Mushtaq Bhat: Immigrant doctors are eager to serve, but US immigration policy won’t let us

America’s visa restrictions are frustrating for immigrant physicians, but downright dangerous for the US, writes Mushtaq Bhat

When New York called on doctors to help during their surge of covid-19 cases in April, I wasn’t allowed to go. Then last month, when Houston began transferring patients to Dallas, the city where I live, because they were running out of beds, I couldn’t extend my hours to help. I’ve been practicing internal medicine in the United States for a decade, but as long as I’m on my current H-1B visa, I can only work a limited number of shifts for one employer. The rest of the time I sit at home and feel helpless. Meanwhile, our downtown hospitals are in such desperate need that they’re bringing in doctors from other states

It shouldn’t be this way, but an estimated 12 000 physicians with H-1B visas are stuck in a similar situation. According to a recent survey of immigrant healthcare professionals, over 93% would be willing to serve on the frontlines of the pandemic if given the opportunity. But many of them will be held back from acting on that desire to help.

The problem is twofold. Firstly, only 7% of green cards can go to citizens of any single country each year. My green card application was accepted in 2015, but since I’m from India, approval could in theory take 150 years. Secondly, the White House recently banned thousands of international doctors who were poised to start American residency programs from entering the country. There are not enough American medical students to fill those spots, so hospitals are increasingly short staffed.

That’s frustrating for immigrants like me, but it’s downright dangerous for the US. This country has a severe shortage of healthcare workers and it’s only predicted to get worse, with the Association of American Medical Colleges estimating the US could face a shortage of 139 000 physicians by 2033. In 2015, Texas, where I practice, had 20 counties without a single working physician—more counties than any other state in the nation, according to New American Economy, and 63 counties don’t have a hospital

With physicians retiring and no new doctors to take their place, hospitals are often forced to close. Since 2010, 120 rural hospitals have closed in the US, with 20 of those in Texas.

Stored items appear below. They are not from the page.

Example interleaved_roundtrip_witness :
  let HM : Malloc := λ _, true in
  let c := mkInterleaved 16384 (Some (zeros 16384)) (mkStream (zeros 16384) 0 16384 16384 true true) in
  let img := [1; 0; 2; 0; 3; 0; 4; 0; 9; 1; 9; 1; 9; 1; 9; 1] in
  ∃ c' dst' n c2', interleaved_compress (λ _ _, (true, img)) c (zeros 20) 20 4 2 16 = Ret (true, c', dst', n) ∧
    interleaved_decompress (λ d b (_ : pixel_format) (_ : Z), (true, ztake 16 b ++ d)) c (ztake n dst') 4 2 16 [] 4 2 =
      Ret (true, c2', [9; 1; 9; 1; 9; 1; 9; 1; 1; 0; 2; 0; 3; 0; 4; 0]).
Proof.
  intros HM c img.
  apply (interleaved_roundtrip (HM := HM) (λ d b (_ : pixel_format) (_ : Z), (true, ztake 16 b ++ d)) (λ _ _, (true, img))
           4 2 16 (or_intror eq_refl) ltac:(lia) ltac:(lia) c (zeros 16384) img (zeros 20) 20 c (zeros 16384) [] 4 2); try done.
  - by apply (interleaved_context_new_ok (HM := HM)); vm_compute.
  - by apply (interleaved_context_new_ok (HM := HM)); vm_compute.
  - repeat constructor; unfold is_byte; lia.
  - intros i Hi. assert (zlen (scan img 4 2) = 8) as Ez by done. rewrite Ez in Hi.
    assert (i = 3 ∨ i = 4 ∨ i = 5 ∨ i = 6 ∨ i = 7) as Hcs by lia.
    destruct Hcs as [-> | [-> | [-> | [-> | ->]]]]; by vm_compute.
  - apply bytes_zeros.
Defined.

(** Two images the encoder does not keep: an even number of pixels that
    alternate between two colors comes back with the colors swapped, and in a
    24-bit image the pixels that are copied in front of a run come back black. *)
Example bitmap_compress_loses_pixels :
  let HM : Malloc := λ _, true in
  let s := mkStream (zeros 64) 0 64 64 true true in
  (∃ s' t', freerdp_bitmap_compress [9; 0; 5; 0; 6; 0; 5; 0; 6; 0; 5; 0; 6; 0; 7; 0] 8 1 s 16 64 0 s 0 = Ret (1, s', t') ∧
     RleDecompress16to16 (written s') (zeros 16) 16 8 1 = Ret (true, [9; 0; 5; 0; 6; 0; 6; 0; 5; 0; 6; 0; 5; 0; 7; 0])) ∧
  (∃ s' t', freerdp_bitmap_compress (mjoin (map (λ p, [p; 0; 0; 0]) [1; 2; 3; 4; 7; 7; 7; 7; 7; 7; 7; 8])) 12 1 s 24 64 0 s 0 = Ret (1, s', t') ∧
     RleDecompress24to24 (written s') (zeros 36) 36 12 1 =
       Ret (true, mjoin (map (λ p, [p; 0; 0]) [0; 0; 0; 0; 0; 7; 7; 7; 7; 7; 7; 8]))).
Proof. split; do 2 eexists; (split; [vm_compute; reflexivity|vm_compute; reflexivity]). Qed.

Internationally trained physicians are often more likely to work in rural, underserved areas, but we’re unable to fill all these gaps, especially as visa rules tighten. This means many people are being deprived of medical care, especially during such a vulnerable time as this pandemic.

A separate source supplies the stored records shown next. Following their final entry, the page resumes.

Lemma frame_pdu_spec s n w bs :
  wf s → st_pointer s = 0 → fits s (7 + n) → 0 <= n → puts n w bs (Some tt) →
  zlen bs + 7 <= UINT16_MAX →
  ∃ s', mcs_frame_pdu w s = Ret (Some tt, s') ∧ wf s' ∧
    written s' = frame_header (zlen bs + 7) ++ bs.
Proof.
  intros Hwf Hp Hf Hn Hw Hl. pose proof Hwf as []. unfold fits in Hf.
  pose proof (zlen_nonneg bs).
  assert (wf (adv 7 s)) as Hwf7 by (apply wf_set_pointer; [done|lia]).
  destruct (Hw _ Hwf7) as (s1 & R1 & [Hw1 Hwr1 Hp1 _ _]); [unfold fits; simpl; lia|].
  simpl in Hp1. rewrite Hp in Hp1.
  destruct (run_frame_headers s1 (st_pointer s1) (zlen bs + 7)) as (s2 & R2 & Hw2 & Hwr2);
    [done|done|lia|lia|].
  exists s2. split; [|split; [done|]].
  - unfold mcs_frame_pdu. erewrite bind_Ret by by apply run_GetPosition.
    erewrite bind_Ret by (apply run_Seek; [done|lia]).
    erewrite bind_Ret by exact R1. cbv beta iota.
    erewrite bind_Ret by by apply run_GetPosition. cbv beta zeta.
    rewrite Hp. unfold u64, UINT16_MAX in *.
    rewrite Z.mod_small by (unfold SIZE_MAX in *; lia).
    replace (st_pointer s1 - 0) with (zlen bs + 7) by lia.
    replace (_ >? 65535) with false by lia. unfold u16. rewrite Z.mod_small by lia. exact R2.
  - rewrite Hwr2, Hwr1. f_equal. unfold written. simpl. rewrite Hp.
    assert (zlen (ztake (0 + 7) (st_buffer s)) = 7) as Hz by (rewrite zlen_ztake; lia).
    rewrite zdrop_app_ge, Hz by lia. by rewrite zdrop_nonpos by lia.
Qed.

(** ** Receiving the connect PDUs *)

Lemma reads_octet_string_tag n :
  0 <= n <= UINT16_MAX →
  reads ber_read_octet_string_tag (tag_byte BER_TAG_OCTET_STRING false :: ber_length_bytes n) (Some n).
Proof. intros. apply reads_universal_tag. by apply reads_ber_length. Qed.

(** A domain selector is skipped. *)
Lemma parses_selector {B} l (k : SM (option B)) bs b :
  zlen l <= UINT16_MAX → parses k bs b →
  parses (len ←? ber_read_octet_string_tag;
          TRY Stream_CheckAndLogRequiredLength len;
          Stream_Seek len;; k) (ber_octet_string_bytes l ++ bs) b.
Proof.
  intros Hl Hk. change (ber_octet_string_bytes l) with
    ((tag_byte BER_TAG_OCTET_STRING false :: ber_length_bytes (zlen l)) ++ l).
  rewrite <- app_assoc. eapply parses_bind; [apply reads_octet_string_tag; zlia|]. cbv beta iota.
  apply parses_check; [zlia|]. cbv beta iota. by eapply parses_bind; [apply reads_Seek|].
Qed.

(** The frame and the application tag. *)
Lemma parses_frame {B} tag body (k : Z → Z → SM (option B)) b :
  zlen body + 12 <= UINT16_MAX → 30 < tag →
  (∀ len, parses (k (zlen (connect_bytes tag body) + 7) len) body b) →
  parses (tlength ←? tpkt_read_header;
          li ←? tpdu_read_data tlength;
          len ←? ber_read_application_tag tag;
          k tlength len)
    (frame_header (zlen (connect_bytes tag body) + 7) ++ connect_bytes tag body) b.
Proof.
  intros Hl Ht Hk. pose proof (connect_bytes_size tag body Ht). unfold frame_header.
  pose proof (zlen_nonneg body). rewrite <- app_assoc.
  apply parses_tpkt_header; [lia|rewrite zlen_app; change (zlen [2; 240; 128]) with 3; lia|].
  eapply parses_bind; [apply (reads_tpdu_code _ 2 240); lia|]. cbv beta iota.
  unfold connect_bytes at 2. eapply parses_bind; [apply reads_application_tag; lia|]. apply Hk.
Qed.

(** The user data, taken apart by the GCC layer. *)
Section receivers.
Context {G : Type} (client_block server_block : Z → list Z → rdpMcs G → outcome (option (rdpMcs G))).
Context (clear_multitransport : rdpMcs G → option (rdpMcs G)).

Definition set_domain (dp : DomainParameters) (mcs : rdpMcs G) : rdpMcs G :=
  mkMcs (mcs_userId mcs) (mcs_baseChannelId mcs) dp (mcs_targetParameters mcs)
    (mcs_minimumParameters mcs) (mcs_maximumParameters mcs) (mcs_gcc mcs).
(** The state with the parameters of the client. *)
Definition set_parameters (client mcs : rdpMcs G) : rdpMcs G :=
  mkMcs (mcs_userId mcs) (mcs_baseChannelId mcs) (mcs_domainParameters mcs)
    (mcs_targetParameters client) (mcs_minimumParameters client) (mcs_maximumParameters client)
    (mcs_gcc mcs).

Definition user_ok (bl : list (Z * list Z)) : Prop :=
  Forall block_ok bl ∧ zlen (blocks_bytes bl) + 14 < 32768.

Lemma request_bytes_size ud : zlen ud <= zlen (request_bytes ud) <= zlen ud + 40.
Proof.
  unfold request_bytes. rewrite !zlen_app. pose proof (per_length_bytes_len (zlen ud + 14)).
  pose proof (per_length_bytes_len (zlen ud)).
  change (zlen (per_oid_bytes t124_02_98_oid)) with 6. change (zlen (per_length_bytes 0)) with 1.
  change (zlen h221_cs_key) with 4. zlia.
Qed.
Lemma response_bytes_size ud : zlen ud <= zlen (response_bytes ud) <= zlen ud + 40.
Proof.
  unfold response_bytes. rewrite !zlen_app. pose proof (per_length_bytes_len (zlen ud)).
  change (zlen (per_oid_bytes t124_02_98_oid)) with 6. change (zlen (per_length_bytes 42)) with 1.
  change (zlen (winpr_Data_Write_UINT16_BE _)) with 2. change (zlen (per_integer_bytes 1)) with 2.
  change (zlen h221_sc_key) with 4. change (zlen (per_length_bytes 0)) with 1. zlia.
Qed.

I love this country and am eager to become a citizen. After living in Buffalo, New York for eight years, my wife and I moved to Dallas in 2018, bought a home, and enrolled our kids in school. It never crossed our minds that we would get stuck in this immigration quagmire. If we’d known, we likely would have chosen a different country—something well educated Indian immigrants are increasingly doing. 

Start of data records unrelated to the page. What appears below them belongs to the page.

(* ===== verification/Rc4.v ===== *)
(** The RC4 stream cipher of WinPR (winpr/libwinpr/crypto/rc4.c) and its
    wrapper in crypto/cipher.c, as built with the internal RC4: the state is a
    permutation of the bytes, and two contexts in the same state undo each
    other. *)

From S2P Require Import Prelude.
From stdpp Require Import prelude list numbers.
From Stdlib Require Import ZArith Lia.

#[local] Open Scope Z_scope.

Definition CTX_SIZE : Z := 256.

(** The indices [i] and [j] and the tables [s] and [t], of [CTX_SIZE] bytes;
    every index the code uses is reduced modulo [CTX_SIZE]. *)
Record winpr_int_RC4_CTX : Type := mkRC4 { rc4_i : Z; rc4_j : Z; rc4_s : list Z; rc4_t : list Z }.

Definition swap (p1 p2 : Z) (s : list Z) : list Z :=
  let t := zget s p1 in <[Z.to_nat p2 := t]> (<[Z.to_nat p1 := zget s p2]> s).

(** The second loop: [j] and the permutation, from index [i] on. *)
Fixpoint schedule_loop (n : nat) (i j : Z) (s t : list Z) : list Z :=
  match n with
  | O => s
  | S n =>
      let j := (j + zget s i + zget t i) mod CTX_SIZE in
      schedule_loop n (i + 1) j (swap i j s) t
  end.

(** One byte of output: the indices, the table and the byte of the key stream. *)
Definition rc4_step (t1 t2 : Z) (s : list Z) : Z * Z * list Z * Z :=
  let t1 := (t1 + 1) mod CTX_SIZE in
  let t2 := (t2 + zget s t1) mod CTX_SIZE in
  let s := swap t1 t2 s in
  let idx := (zget s t1 + zget s t2) mod CTX_SIZE in
  (t1, t2, s, zget s idx).
Fixpoint update_loop (input : list Z) (t1 t2 : Z) (s : list Z) : list Z * (Z * Z * list Z) :=
  match input with
  | [] => ([], (t1, t2, s))
  | b :: input =>
      let '(t1, t2, s, val) := rc4_step t1 t2 s in
      let '(output, st) := update_loop input t1 t2 s in
      (Z.lxor b val :: output, st)
  end.
(** [output] may be [input]: a byte is read before it is written. *)
Definition winpr_int_rc4_update (input : list Z) (ctx : winpr_int_RC4_CTX) : list Z * winpr_int_RC4_CTX :=
  let '(output, (t1, t2, s)) := update_loop input (rc4_i ctx) (rc4_j ctx) (rc4_s ctx) in
  (output, mkRC4 t1 t2 s (rc4_t ctx)).

Section alloc.
Context {HM : Malloc}.

(** The first [keylength] bytes of [key]; the structure has 528 bytes. *)
Definition winpr_int_rc4_new (key : list Z) (keylength : Z) : outcome (option winpr_int_RC4_CTX) :=
  if negb (malloc_ok 528) then Ret None
  else if (keylength =? 0) || (zlen key <? Z.min keylength CTX_SIZE) then Abort
  else
    let indices := map Z.of_nat (seq 0 (Z.to_nat CTX_SIZE)) in
    let t := map (λ i, zget key (i mod keylength)) indices in
    Ret (Some (mkRC4 0 0 (schedule_loop (Z.to_nat CTX_SIZE) 0 0 indices t) t)).

Definition winpr_RC4_New_Internal (key : list Z) (keylen : Z) : outcome (option winpr_int_RC4_CTX) :=
  if keylen =? 0 then Ret None
  else if negb (malloc_ok 8) then Ret None
  else winpr_int_rc4_new key keylen.
Definition winpr_RC4_New (key : list Z) (keylen : Z) : outcome (option winpr_int_RC4_CTX) :=
  winpr_RC4_New_Internal key keylen.
Definition winpr_RC4_New_Allow_FIPS (key : list Z) (keylen : Z) : outcome (option winpr_int_RC4_CTX) :=
  winpr_RC4_New_Internal key keylen.
End alloc.
Definition winpr_RC4_Update (ctx : winpr_int_RC4_CTX) (input : list Z) : list Z * winpr_int_RC4_CTX :=
  winpr_int_rc4_update input ctx.

(** The vectors of the literature: the keys "Key", "Wiki" and "Secret". *)
Definition rc4_encrypted (key text : list Z) : option (list Z) :=
  match winpr_RC4_New (HM := λ _, true) key (zlen key) with
  | Ret (Some ctx) => Some (fst (winpr_RC4_Update ctx text))
  | _ => None
  end.
Example rc4_key : rc4_encrypted [75; 101; 121] [80; 108; 97; 105; 110; 116; 101; 120; 116] =
  Some [0xBB; 0xF3; 0x16; 0xE8; 0xD9; 0x40; 0xAF; 0x0A; 0xD3].
Proof. by vm_compute. Qed.
Example rc4_wiki : rc4_encrypted [87; 105; 107; 105] [112; 101; 100; 105; 97] = Some [0x10; 0x21; 0xBF; 0x04; 0x20].
Proof. by vm_compute. Qed.
Example rc4_secret :
  rc4_encrypted [83; 101; 99; 114; 101; 116] [65; 116; 116; 97; 99; 107; 32; 97; 116; 32; 100; 97; 119; 110] =
  Some [0x45; 0xA0; 0x1F; 0x64; 0x5F; 0xC3; 0x5B; 0x38; 0x35; 0x52; 0x54; 0x4B; 0x9B; 0xF5].
Proof. by vm_compute. Qed.

(** * The state is a permutation *)

Definition byte_table : list Z := map Z.of_nat (seq 0 256).

Record rc4_ok (ctx : winpr_int_RC4_CTX) : Prop := {
  rc4_indices : 0 <= rc4_i ctx < CTX_SIZE ∧ 0 <= rc4_j ctx < CTX_SIZE;
  rc4_table : rc4_s ctx ≡ₚ byte_table;
}.

Lemma swap_Permutation p1 p2 s : 0 <= p1 < zlen s → 0 <= p2 < zlen s → swap p1 p2 s ≡ₚ s.
Proof.
  intros H1 H2. unfold swap, zlen in *.
  destruct (lookup_lt_is_Some_2 s (Z.to_nat p1) ltac:(lia)) as [x Hx].
  destruct (lookup_lt_is_Some_2 s (Z.to_nat p2) ltac:(lia)) as [y Hy].
  assert (zget s p1 = x) as -> by (unfold zget; by apply nth_lookup_Some).
  assert (zget s p2 = y) as -> by (unfold zget; by apply nth_lookup_Some).
  by apply (Permutation_insert_swap s).
Qed.

Lemma zlen_byte_table s : s ≡ₚ byte_table → zlen s = CTX_SIZE.
Proof. intros H. unfold zlen. by rewrite H. Qed.
Lemma byte_table_get s i : s ≡ₚ byte_table → is_byte (zget s i).
Proof.
  intros H. unfold zget. destruct (nth_in_or_default (Z.to_nat i) s 0) as [Hin| ->]; [|unfold is_byte; lia].
  apply list_elem_of_In in Hin. revert Hin. generalize (nth (Z.to_nat i) s 0). intros x Hin. rewrite H in Hin.
  apply list_elem_of_fmap in Hin as (k & -> & Hk).
  apply elem_of_seq in Hk. unfold is_byte. lia.
Qed.
Lemma schedule_loop_table n i j s t :
  0 <= i → i + Z.of_nat n <= CTX_SIZE → s ≡ₚ byte_table → schedule_loop n i j s t ≡ₚ byte_table.
Proof.
  revert i j s. induction n as [|n IH]; intros i j s Hi Hn Hs; [done|]. cbn [schedule_loop].
  pose proof (zlen_byte_table s Hs) as Hz. pose proof (Z.mod_pos_bound (j + zget s i + zget t i) CTX_SIZE ltac:(done)).
  apply IH; [lia..|]. by rewrite swap_Permutation by lia.
Qed.
Lemma rc4_step_ok t1 t2 s t1' t2' s' v :
  s ≡ₚ byte_table → rc4_step t1 t2 s = (t1', t2', s', v) →
  0 <= t1' < CTX_SIZE ∧ 0 <= t2' < CTX_SIZE ∧ s' ≡ₚ byte_table ∧ is_byte v.
Proof.
  intros Hs [= <- <- <- <-]. pose proof (zlen_byte_table s Hs) as Hz.
  pose proof (Z.mod_pos_bound (t1 + 1) CTX_SIZE ltac:(done)) as H1.
  pose proof (Z.mod_pos_bound (t2 + zget s ((t1 + 1) mod CTX_SIZE)) CTX_SIZE ltac:(done)) as H2.
  assert (swap ((t1 + 1) mod CTX_SIZE) ((t2 + zget s ((t1 + 1) mod CTX_SIZE)) mod CTX_SIZE) s ≡ₚ byte_table) as Hp.
  { by rewrite swap_Permutation by lia. }
  split_and!; [lia..|done|by apply byte_table_get].
Qed.
Lemma lxor_byte a b : is_byte a → is_byte b → is_byte (Z.lxor a b).
Proof. unfold is_byte. intros Ha Hb. change 256 with (2 ^ 8) in *. by apply lxor_below. Qed.
Lemma update_loop_ok input t1 t2 s output t1' t2' s' :
  0 <= t1 < CTX_SIZE → 0 <= t2 < CTX_SIZE → s ≡ₚ byte_table → bytes input →
  update_loop input t1 t2 s = (output, (t1', t2', s')) →
  0 <= t1' < CTX_SIZE ∧ 0 <= t2' < CTX_SIZE ∧ s' ≡ₚ byte_table ∧ bytes output ∧ zlen output = zlen input.
Proof.
  revert t1 t2 s output. induction input as [|b input IH]; intros t1 t2 s output H1 H2 Hs Hb E; cbn [update_loop] in E.
  { by injection E as <- <- <- <-. }
  apply Forall_cons_1 in Hb as [Hb Hin].
  destruct (rc4_step t1 t2 s) as [[[u1 u2] us] v] eqn:Es. destruct (update_loop input u1 u2 us) as [o st] eqn:Eu.
  injection E as <- ->. apply rc4_step_ok in Es as (? & ? & ? & ?); [|done].
  destruct (IH u1 u2 us o) as (? & ? & ? & ? & ?); try done. do 3 (split; [done|]). split.
  - apply Forall_cons_2; [by apply lxor_byte|done].
  - rewrite !zlen_cons. lia.
Qed.

(** The new table and the state after any data. *)
Lemma rc4_update_ok ctx input output ctx' :
  rc4_ok ctx → bytes input → winpr_RC4_Update ctx input = (output, ctx') →
  rc4_ok ctx' ∧ bytes output ∧ zlen output = zlen input.
Proof.
  intros [[Hi Hj] Hs] Hb. unfold winpr_RC4_Update, winpr_int_rc4_update.
  destruct (update_loop input (rc4_i ctx) (rc4_j ctx) (rc4_s ctx)) as [o [[t1 t2] s]] eqn:E. intros [= <- <-].
  apply update_loop_ok in E as (? & ? & ? & ? & ?); try done.
Qed.
Lemma rc4_new_ok {HM : Malloc} key keylen ctx : winpr_RC4_New key keylen = Ret (Some ctx) → rc4_ok ctx.
Proof.
  unfold winpr_RC4_New, winpr_RC4_New_Internal, winpr_int_rc4_new. destruct (keylen =? 0); [done|].
  destruct (negb (malloc_ok 8)); [done|]. destruct (negb (malloc_ok 528)); [done|]. destruct (_ || _); [done|].
  generalize (map (λ i, zget key (i mod keylen)) (map Z.of_nat (seq 0 (Z.to_nat CTX_SIZE)))). intros t.
  pose proof (schedule_loop_table (Z.to_nat CTX_SIZE) 0 0 byte_table t ltac:(done) ltac:(done) (Permutation_refl _)) as Hs.
  change (map Z.of_nat (seq 0 (Z.to_nat CTX_SIZE))) with byte_table.
  revert Hs. generalize (schedule_loop (Z.to_nat CTX_SIZE) 0 0 byte_table t). intros s Hs [= <-]. by split.
Qed.
(** A key of enough bytes is accepted if there is memory. *)
Lemma rc4_new_total {HM : Malloc} key keylen :
  0 < keylen <= zlen key → ∃ o, winpr_RC4_New key keylen = Ret o.
Proof.
  intros Hk. unfold winpr_RC4_New, winpr_RC4_New_Internal, winpr_int_rc4_new.
  destruct (Z.eqb_spec keylen 0); [lia|]. destruct (negb _); [by eexists|]. destruct (negb _); [by eexists|].
  destruct (Z.ltb_spec (zlen key) (Z.min keylen CTX_SIZE)); [unfold CTX_SIZE in *; lia|]. by eexists.
Qed.

Lemma rc4_new_some {HM : Malloc} key keylen :
  (∀ n, malloc_ok n = true) → 0 < keylen <= zlen key → ∃ c, winpr_RC4_New key keylen = Ret (Some c).
Proof.
  intros HM' Hk. unfold winpr_RC4_New, winpr_RC4_New_Internal, winpr_int_rc4_new. rewrite !HM'.
  destruct (Z.eqb_spec keylen 0); [lia|]. cbn [negb].
  destruct (Z.ltb_spec (zlen key) (Z.min keylen CTX_SIZE)); [unfold CTX_SIZE in *; lia|]. by eexists.
Qed.

(** * Decryption is encryption *)

Lemma update_loop_undo input t1 t2 s output st :
  update_loop input t1 t2 s = (output, st) → update_loop output t1 t2 s = (input, st).
Proof.
  revert t1 t2 s output. induction input as [|b input IH]; intros t1 t2 s output E; cbn [update_loop] in E.
  { by injection E as <- <-. }
  destruct (rc4_step t1 t2 s) as [[[u1 u2] us] v] eqn:Es. destruct (update_loop input u1 u2 us) as [o st'] eqn:Eu.
  injection E as <- <-. cbn [update_loop]. rewrite Es, (IH _ _ _ _ Eu).
  by rewrite Z.lxor_assoc, Z.lxor_nilpotent, Z.lxor_0_r.
Qed.
Lemma rc4_undo ctx input output ctx' :
  winpr_RC4_Update ctx input = (output, ctx') → winpr_RC4_Update ctx output = (input, ctx').
Proof.
  unfold winpr_RC4_Update, winpr_int_rc4_update.
  destruct (update_loop input (rc4_i ctx) (rc4_j ctx) (rc4_s ctx)) as [o [[t1 t2] s]] eqn:E. intros [= <- <-].
  by rewrite (update_loop_undo _ _ _ _ _ _ E).
Qed.
(** The data may be given in pieces. *)
Lemma update_loop_app i1 i2 t1 t2 s o1 u1 u2 us :
  update_loop i1 t1 t2 s = (o1, (u1, u2, us)) →
  update_loop (i1 ++ i2) t1 t2 s = let '(o2, st) := update_loop i2 u1 u2 us in (o1 ++ o2, st).
Proof.
  revert t1 t2 s o1. induction i1 as [|b i1 IH]; intros t1 t2 s o1 E; cbn [update_loop app] in E |- *.
  { injection E as <- <- <- <-. by destruct (update_loop i2 t1 t2 s). }
  destruct (rc4_step t1 t2 s) as [[[v1 v2] vs] v]. destruct (update_loop i1 v1 v2 vs) as [o st] eqn:Eu.
  injection E as <- ->. rewrite (IH _ _ _ _ Eu). by destruct (update_loop i2 u1 u2 us).
Qed.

My family also depends on my visa, so if I were to get covid-19 and die, they could be deported. I gave my wife a folder with all my important information in case something happens to me. She’d have to sell our home and leave within a month, or risk being detained by Immigration and Customs Enforcement. Two of our children were babies when they came here and don’t know anyone in India. The other two were born here and are American citizens. It’s a scary time for us. I’m on the frontlines and risking my life, yet I have no protection.  

We love the US, but my wife and I often ask ourselves, is this where we want to stay? If we’d been born in another country, we’d have citizenship by now. It makes no sense. There are banners outside my hospital saying, “heroes work here,” but I don’t want to be a hero. I just want the same protection and ability to do my job as everyone else. 

Mushtaq Bhat is an internal medicine physician with Texas Health Presbyterian Hospital Dallas.

Competing interests: None declared.

Acknowledgement: Thanks to the non-profit organization New American Economy for their assistance with the article.